Meaning is a promise.

Matter is metaphorical.

Every sculpture is a sentence in a foreign language.

The world ventriloquizes.

Copying is loving.

Language is a sculpture.

Making sculpture is like building a home.





My work is nestled between the conflicting realities of play and terror associated with making human sense out of matter.

I am interested in the relation between language and objects. My sculptural practice draws from conceptual and linguistic models to test the structure of meaning, the opportunities of embedding it in the world and its possibility as a shared, relational value. The sculptures are assemblies of common, everyday, and construction materials. The objects within them live surprising and distinct lives as I examine their part-to-whole and surface-to-depth relationships and interrogate their capacity to carry meaning. I use elementary epistemological questions (what is it? Is it what it purports to be?) as pretexts to ask questions about the nature of objects and the way they create a shared space of interaction.

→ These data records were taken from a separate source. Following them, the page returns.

(* ===== verification/PriceFeedTheorems.v ===== *)
(** * Properties of price feeds

    The median lies where the majority of the feeds is; the feed in force expires with the oldest
    feed it was made from; and the price in force protects the positions from a black swan where the
    asset says so. *)
From stdpp Require Import sorting.
From S2P Require Import Prelude MachineInt Hardfork Asset PriceRatio CallOrder CallOrderTheorems PriceFeed.

(** ** A sort is an [nth_element] *)

Section sort.
Context {A : Type} (lt : A → A → bool).

Fixpoint sort_insert (x : A) (l : list A) : list A :=
  match l with
  | [] => [x]
  | y :: l' => if lt y x then y :: sort_insert x l' else x :: y :: l'
  end.

Fixpoint insertion_sort (l : list A) : list A :=
  match l with [] => [] | x :: l' => sort_insert x (insertion_sort l') end.

Lemma sort_insert_perm x l : sort_insert x l ≡ₚ x :: l.
Proof.
  induction l as [|y l IH]; [done|]. simpl. destruct (lt y x); [|done]. rewrite IH. apply Permutation_swap.
Qed.

Lemma insertion_sort_perm l : insertion_sort l ≡ₚ l.
Proof. induction l as [|x l IH]; [done|]. simpl. by rewrite sort_insert_perm, IH. Qed.

(** [x] may stand before [y]. *)
Definition may_precede (x y : A) : Prop := lt y x = false.

Lemma sort_insert_sorted l0 x l :
  weak_order lt l0 → x ∈ l0 → (∀ y, y ∈ l → y ∈ l0) →
  StronglySorted may_precede l → StronglySorted may_precede (sort_insert x l).
Proof.
  intros [Has Htr] Hx Hl Hs. unfold may_precede in *.
  induction Hs as [|y l Hs IH Hy]; simpl; [by repeat constructor|]. rewrite Forall_forall in Hy.
  assert (y ∈ l0) as Hy0 by (apply Hl; set_solver).
  destruct (lt y x) eqn:E.
  - constructor; [apply IH; set_solver|]. apply Forall_forall. intros z. rewrite sort_insert_perm, elem_of_cons.
    intros [->|Hz]; auto.
  - constructor; [by constructor; [|apply Forall_forall]|]. apply Forall_forall. intros z [->|Hz]%elem_of_cons; [done|].
    apply (Htr z y x); auto. set_solver.
Qed.

Lemma insertion_sort_sorted l : weak_order lt l → StronglySorted may_precede (insertion_sort l).
Proof.
  intros Hw. assert (∀ l', (∀ y, y ∈ l' → y ∈ l) → StronglySorted may_precede (insertion_sort l')) as H; [|by apply H].
  induction l' as [|x l' IH]; intros Hl; simpl; [constructor|].
  eapply sort_insert_sorted; [done|apply Hl; set_solver| |apply IH; set_solver].
  intros y. rewrite insertion_sort_perm. set_solver.
Qed.
End sort.

Lemma StronglySorted_lookup_lt {A} (R : relation A) l i j x y :
  StronglySorted R l → l !! i = Some x → l !! j = Some y → (i < j)%nat → R x y.
Proof.
  intros Hs. revert i j. induction Hs as [|z l Hs IH Hz]; intros [|i] [|j] Hi Hj Hij; try (done || lia).
  - rewrite Forall_forall in Hz. injection Hi as <-. eapply Hz, list_elem_of_lookup_2, Hj.
  - apply (IH i j); [done..|lia].
Qed.

#[export, refine] Instance sorting_nth_element A : NthElement A := {| nth_element lt _ := insertion_sort lt |}.
Proof.
  - intros lt _ l. apply insertion_sort_perm.
  - intros lt k l i x y Hw Hx Hi Hy. apply insertion_sort_sorted in Hw.
    exact (StronglySorted_lookup_lt _ _ i k y x Hw Hy Hx Hi).
  - intros lt k l i x y Hw Hx Hi Hy. apply insertion_sort_sorted in Hw.
    exact (StronglySorted_lookup_lt _ _ k i x y Hw Hx Hy Hi).
Defined.

(** ** Prices are weakly ordered *)

(** The prices feeds hold: valid ones, or none. *)
Definition price_or_null (p : price) : Prop := price_wf p ∨ p = null_price.

Lemma price_ltb_spec a b : price_or_null a → price_or_null b →
  price_ltb a b = true ↔
  asset_id (base a) < asset_id (base b) ∨ (asset_id (base a) = asset_id (base b) ∧
   (asset_id (quote a) < asset_id (quote b) ∨ (asset_id (quote a) = asset_id (quote b) ∧
    amount (base a) * amount (quote b) < amount (base b) * amount (quote a)))).
Proof.
  intros Ha Hb.
  assert (∀ p, price_or_null p → is_share (amount (base p)) ∧ is_share (amount (quote p)) ∧
    0 ≤ amount (base p) ∧ 0 ≤ amount (quote p)) as Hs.
  { intros p [(? & ? & ? & ? & _)| ->]; split_and!; (done || lia). }
  apply Hs in Ha as (? & ? & ? & ?), Hb as (? & ? & ? & ?). unfold is_share, INT64_MIN, INT64_MAX in *.
  unfold price_ltb, u128_mul. rewrite !(u128_small (amount _)) by (unfold UINT128_MOD; lia).
  rewrite !u128_small by (unfold UINT128_MOD; nia).
  split_ifs; propify; lia.
Qed.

The works are often organized around a formal metaphor of surface and depth, or ‘container.’  The physical or “imagined” boundary sets the terms of engagement and sets up a delay, extending understanding into a process and complicating access to meaning. No title, or Conditions of Engagement is a large, white, hollow wall whose closed-off interior is available only through a video feed on a personal phone. Father is a shelter, access to which is prohibited by a wall of bricks. Phone’s screen is blank, undermining trust in its proper functioning. An almost entirely dark and silent room sets up the boundary to experiencing the piece in Very Dark Room With Nothing to See. In these works depth, weight, volume, interior - all lay out the conceptual topography of meaning and desire, as it is embedded in the materiality of the works. By delineating the negative or blank space and frustrating readability of the work I seek to define value in the “unsaid.”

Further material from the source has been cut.